When he returned, he became aware of the Spereaneo’s substitution of gravel for the sand and he counselled them at length about their choice – but they persisted.  This aberration would subsequently be popularised as the flood and drain aquaponics system.

This “mistake”…..subsequently to become willful ignorance…..was what best-selling author Malcolm Gladwell would come to describe as a “tipping point” – one that would have profound, negative implications for aquaponics.
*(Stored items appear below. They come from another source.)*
(* ===== verification/Prelude.v ===== *)
(** * Team Relay: verification library (root)

    Team Relay lets a teammate's coding agent send a request to another
    teammate's agent.  A relay server keeps requests in Redis; a receiver
    daemon on the recipient's machine asks the recipient, runs a local agent
    for an approved request, and returns the result.  This library models the
    relay, from its routes to its stores, its client and the tools that the
    requesting agent calls, the receiver's configuration, policy, execution
    engine and control endpoint, and the adapters that start the local agents,
    and proves the theorems that make them correct.

    ** Parts, and how they interact

    - The relay ([src/internal/collaboration], [src/internal/store]) is
      stateless but for Redis and the notification hub.  Its handlers are
      functions over a Redis interface on which other replicas interfere.
    - The receiver ([src/internal/receiver]) keeps four private files (journal
      of decisions, pending inbox, standing approvals, sessions) and runs
      goroutines over them.  It talks to the relay, to a runtime and to an
      artifact manager, all arbitrary in its model.  Its owner talks to it over
      a local HTTP endpoint, whose calls are the service's.
    - The requesting side ([src/internal/mcpserver]) is six tools that an agent
      calls.  Its relay is a class, which the client of [Client] implements;
      the operating system under its workspaces is arbitrary.
    - The administrator's command ([src/cmd/team-relay-admin]) calls the relay
      and keeps the credentials it makes in files.  What it relies on is the
      class [Rotates], which the relay process implements.
    - A runtime ([src/internal/runtime/claude], [codex], [external]) turns an
      approved request into one child process and its output into an answer.  It
      is modelled on its own, over an arbitrary machine and child; what it
      promises the receiver is the contract of [AdapterContract].
    - The artifact manager ([src/internal/artifact]) keeps one private directory
      per approved request: it verifies the attachments on the way in and the
      deliverables on the way out.  It is modelled on its own, over a file
      system that may fail at every operation.
    - The relay and the receiver meet in the views of a stored request (notice,
      proposal, execution payload): [RelayAgreement] proves that the receiver
      accepts what an honest relay serves, [ArtifactAgreement] that the relay
      accepts the files an artifact manager collects, and the manager the
      attachments the relay serves, [McpAgreement] that the relay accepts the
      requests the tools send.

    ** Files

    Foundations.
    - [Prelude]: the Go effect monad, boolean reflection, list lemmas.
    - [GoString], [GoStringFacts]: Go strings, UTF-8, trimming, case folding,
      hexadecimal, base64, MIME and path functions of Go's library.
    - [Sha256], [Json]: [crypto/sha256] and the [encoding/json] text that is
      digested, both executable.
    - [Protocol] ([internal/protocol]), [Auth] ([internal/auth],
      [internal/keyspace]), [Records] (records stored in Redis).

    - [Redact], [RedactFacts], [RedactHides] ([runtime/helpers.go]): the
      redaction of texts that leave the recipient's machine.

    Relay.
    - [Redis], [RedisLogic], [MemRedis]: Redis as an interface with laws (the
      class [RedisLaws]), a rely/guarantee logic for handlers, and an
      implementation that discharges the laws and runs the witnesses.
    - [CollabStore] ([collaboration/store.go]): every operation.
      [CollabMachine] (the abstract life of a request), [CollabLifecycle],
      [CollabProofs] (refinement, uniqueness of decision, claim and result),
      [CollabAccess] (who may see what), [CollabCreate], [CollabDirectory];
      [CollabScenario], [CollabWitness] (concrete inputs).
    - [Hub] ([collaboration/hub.go]), [Eviction] ([collaboration/eviction.go]).
    - [AdminStore] ([store/redis.go], [store/models.go]), [AdminProofs],
      [AdminWitness].
    - [Http]: requests, responses, [http.ServeMux], and the state of a relay
      process.  [AdminHttp] ([server/server.go]), [CollabHttp]
      ([collaboration/handler.go]): every handler and the event stream.
      [Relay] ([cmd/team-relay-server/main.go]): both on one multiplexer.
    - [RelayAccess] (who may do what, and a revocation from the request to the
      closed stream), [StreamReplay] (a stream misses nothing).
    - [Sse], [SseProofs]: the text of a stream, as the relay writes it and the
      client reads it.  [Client], [ClientProofs] ([client/client.go]): the
      client, and its composition with the relay.  [HttpWitness].
    - [Address] ([transportpolicy/http.go], the address of [control.go], [New]
      of [client.go]): what may be reached without encryption.

    Requesting side.
    - [Mcp] ([mcpserver/server.go], [attachments.go], [downloads.go]): the tools.
      [McpProofs]: the files they read and write.  [McpAgreement].

    Administration.
    - [AdminCli] ([team-relay-admin/main.go], [recovery.go]): every command.
      [AdminRelay]: what the relay does with a rotation.  [AdminRecovery]: the
      rotation of the credential, whatever fails and wherever it stops.

    Receiver.
    - [Policy] ([runtime/policy.go], [capabilities.go]): policies, narrowing,
      fingerprints, enforcement; what a runtime is given ([runtime/types.go],
      [helpers.go], [contract.go]).
    - [LocalStore] ([privatefs.go] as used): a value in memory and in one file.
    - [ApprovalStore] ([approval_store.go]); [ApprovalScope],
      [ApprovalProofs], [ApprovalSafety], [ApprovalWitness].
    - [Binding], [BindingFacts]: what an approval is bound to ([service.go],
      [mutation_store.go]).  [ReceiverStores] ([pending_store.go],
      [session_store.go]); [MutationStore] ([mutation_store.go]).
    - [Prog]: programs of atomic operations.  [Service] ([service.go],
      [controller.go]): one program per method.  [Pool]: interleaving, arriving
      calls, crash and restart.
    - [SafeLogic], [PoolSound], [ServiceRules], [ServiceSafe], [ServiceRuns]: a
      logic for these programs, its soundness, and the proof of every method
      in it.
    - [ReceiverSafety], [ReceiverProgress], [ReceiverWitness], [NoticeBounds].
    - [Control] ([control.go]): the routes and handlers of the local endpoint,
      and its token file.
    - [Setup] ([config/config.go], [factory.go]): the configuration, and the
      controller that is built from it.
    - [Artifact] ([artifact/manager.go]): checks of attachments
      and deliverables, collection of results.  [Sandbox], [SandboxProofs]: a
      tree of files, and sandboxes in it.  [ArtifactAgreement].

    Runtimes.
    - [Adapters] ([runtime/process.go], [approval_fingerprint.go],
      [claude/adapter.go], [codex/adapter.go], [external/adapter.go]): child
      processes, and the three adapters as instances of one class.
      [AdapterLogic]: environments, command lines, what a run starts.
      [AdapterProofs]: Claude Code and Codex are confined.  [AdapterContract]:
      external runners, and the contract of all three.

    ** What the theorems show

    - C1-C6, the receiver under any interleaving, write fault, crash and
      restart: a runtime is only run on approved content, under the authority
      and policy of the approval, at most once for an approval; whatever is
      sent to the relay is in the journal's file first, every retry is exact,
      and what is journaled or sent shows no secret that redaction knows; no
      deadlock; once its context is done, everything comes to rest.  C7: a local request does the call of the service that it
      names, and only with the token.
    - C8-C12, the relay's collaboration store: refinement of the life of a
      request by any sequence of calls, one execution, prompts only after
      consent, creation.
    - C13-C17, administration: authentication; a credential is never lost by a
      rotation, which completes when it is repeated; revocation of a device
      and its agent, from the HTTP request to the closed stream; who may do what over HTTP.
    - C18-C22, streams and calls: the hub never panics; a stream replays what
      is pending and then misses nothing; its text is received as it was
      written, wherever it is cut; a call of the client is a call of the store;
      what may go in the clear.
    - C23-C25, the tools: only checked files of configured workspaces leave the
      machine; a download leaves what the request returned, or nothing; what is
      sent is taken.
    - C26-C28, standing approvals: atomic operations, sound matches, durable
      revocation.
    - C29-C30, the bridge: what the relay serves is accepted; which notices may
      be approved, and that the attachment sums do not overflow.
    - C31-C32, configuration and policy: what a configuration makes is well
      formed; narrowing is conjunction.
    - C33-C36, runtimes: what each adapter may start, with which command line,
      environment and files; the contract all three honour.
    - C37-C40, redaction and artifacts: redaction hides every match of its
      expressions whole, and nothing else; collected files are bounded,
      truthful and read through the handles that were checked, whatever the
      system answers; a sandbox is all or nothing; the relay takes what the
      receiver collects.
    - Theorems beside these: a recipient's decision, single use of invites,
      rotation in the store, well-formed approvals under any history,
      permanence of revocation, uniqueness of results, access to artifacts, the
      directory, scope inclusion, the grant an approval stores, reload of the
      approval file, what the payload check decides, the token file under other
      processes.

    ** Modelling choices

    - Fallible Go code is [M St E A] (Prelude): an error keeps the effects
      already made.  Errors are inductive types; texts of messages are left out.
    - Go strings are byte strings.  The Unicode tables of the installed Go are
      the class [UnicodeTables], with an ASCII instance for the witnesses.
    - A JSON document that a program wrote and reads back is its value; a file
      or a key that does not parse is a case of its own.  JSON text appears
      where it is digested.  A body of the client and the answer to it are
      repaired to UTF-8 as [encoding/json] does; the bodies of the
      administration command are taken to be UTF-8.
    - The length of an answer in JSON is a parameter; one that is longer than
      the client reads does not decode.  Those to the administration command
      are taken to be within its 2 MiB.
    - Times are nanoseconds in [Z]; 64-bit sums wrap as in Go ([NoticeBounds]
      shows they do not).
    - Redis: one step of an arbitrary environment before every command; a
      command may fail, or succeed and lose its reply; [WATCH]/[EXEC] commits
      only on unmodified keys.  Retry loops have the code's bound of five.
    - An HTTP request arrives as decoded path segments, header values and the
      value of its first JSON document (net/http and encoding/json decode it);
      a body that is too long or followed by more is refused.  Paths are clean:
      the multiplexer redirects others.  A panic closes the connection.
    - Before each hub call of a handler the other goroutines do any sequence of
      hub actions.  Which channel of a [select] is ready, and whether a write
      to a client succeeds, is given from outside.
    - Receiver: a goroutine is a finite tree of atomic operations that ends in
      the next round of its loop, or in nothing when it returns, so there is no
      fuel: the loop of the reconnections is a round per connection attempt,
      per event of a stream and per wait, and the loop of the heartbeat a round
      per beat.  Each store operation is atomic because the code holds the
      store's mutex throughout.  Answers from outside (relay, runtime, sandbox,
      random source, whether a context is done) are an arbitrary function of
      the number of the operation; random identifiers are only assumed to
      differ.  Cancelling a context therefore needs no model of its own: a
      cancelled call may fail, and every call may.  What a stream brings, when a
      timer fires and whether the context is done is answered from outside; C6
      takes the context to be done from some moment on.  Events and beats may
      also arrive as calls of their own, which is more than the code does.  The
      waits for background goroutines at the end of [Run] are left out.
    - Go's regular expressions of the redaction filter match in at most one way
      at a position; they are scanners over the runes of a text.
    - The file system under a sandbox is a tree; every operation may be refused
      or take effect and report failure.  The return directory belongs to the
      runtime: what the system answers about it is arbitrary.
      [mime.TypeByExtension] and [http.DetectContentType] are parameters.
    - A child process is a function of what it is started with: executable,
      arguments, directory, input, environment, private files.  Its lines arrive
      decoded; a line that is no event is one that is skipped.  Entries of MCP
      servers are JSON values whose numbers are integers; a cost is the bit
      pattern of its float64; events carry no time.  Loops over the ancestors
      of a path have the length of the path as fuel, which reaches the root.
    - A URL of [Address] arrives as [url.Parse] leaves it.  A configuration
      arrives as the YAML decoder leaves it.  Of a map that Go visits in any
      order, any of several errors may be the one given ([Setup]).
    - Under the tools, every answer of the operating system is a function of
      the log of all that happened before.  The token file of [Control] is
      shared with other processes, which may act before every operation.
    - An operation of the system that the administration command makes may be
      refused, reach a part of its effect, or be the last the process does; a
      request or its answer may be lost.  The two files of a credential have no
      other writer, and one command runs at a time.
    - The log of [Prog] and the marks of a goroutine are ghost state: no
      program reads them.  [EPut] in it means that a decision was handed to
      the journal; [EJournaled], made only by a write that succeeded, a reload
      or a restart, that the journal's file holds a record.

    ** Not modelled

    - Listeners, signals and shutdown of the relay process and of the control
      endpoint; the registration of the tools with the MCP library; the YAML
      decoder.
    - Command lines but for the administration command; installation and start
      of the daemon; the desktop integration: they parse arguments, print, and
      call the operating system around what is modelled.
    - The file system and the operating system: directory privacy, permissions,
      process locks, the agent programs themselves. *)

From stdpp Require Export base tactics option list strings gmap sets sorting.
From Stdlib Require Export ZArith Lia.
The sand bio-filter is the heart of the iAVs “living machine”.  The substitution of gravel for sand impacted the efficacy of the original iAVs in several ways including:

  • significant reduction in mechanical filtration capability
  • significant reduction in soil organism populations  and activity
  • reduced aeration of media bacteria and plant root zone
  • reduced nutrient utilization and system stability
  • significant reduction in fish survival, feed rate and growth
  • increased capital costs with reduced fish and plant yields
  • increased operating cost per unit of production

One of the key features of the iAVs design was its versatility.  The same system design could be used by a backyard farmer or an impoverished villager or a protected cropping greenhouse operator.

The first casualty of the change in media was iAVs’ commercial potential.  

The basic flood and drain system never gained commercial traction because gravel does not lend itself to the mechanisation and automation that is a feature of controlled environment agriculture.  Sand, by contrast, has been used in hydroponic greenhouse culture for decades – subject to all of the usual constraints associated with greenhouse culture.

The iAVs could be built and operated by a humble villager with some seeds and little guidance.  The basic flood and drain system, by contrast, requires a connection to the grid, a pump (or two) and ongoing access to mineral supplements.   The basic flood and drain system also requires greater skills and knowledge arising from the heightened risks that it poses.

As an aside, the Speraneos (who initially gave credit to Mark for their introduction to what was yet to become known as aquaponics), eventually used their utilisation of gravel as a point of sufficient difference (in their minds at least) to assume ownership of the concept.

This process of taking a system design and “tweaking” it (with a view to assuming ownership of the idea that underpins it), was to become a recurring theme in aquaponics.

Anyway, the Speraneos developed an information package and promoted their system through an Internet mail list (the fore-runner of the discussion forum). Interestingly, when this information package first became available, purchasers were asked to agree (by way of a binding legal instrument) not to market their own information packages. It seems that the Speraneos were not keen to have done to them what they had done to Mark McMurtry.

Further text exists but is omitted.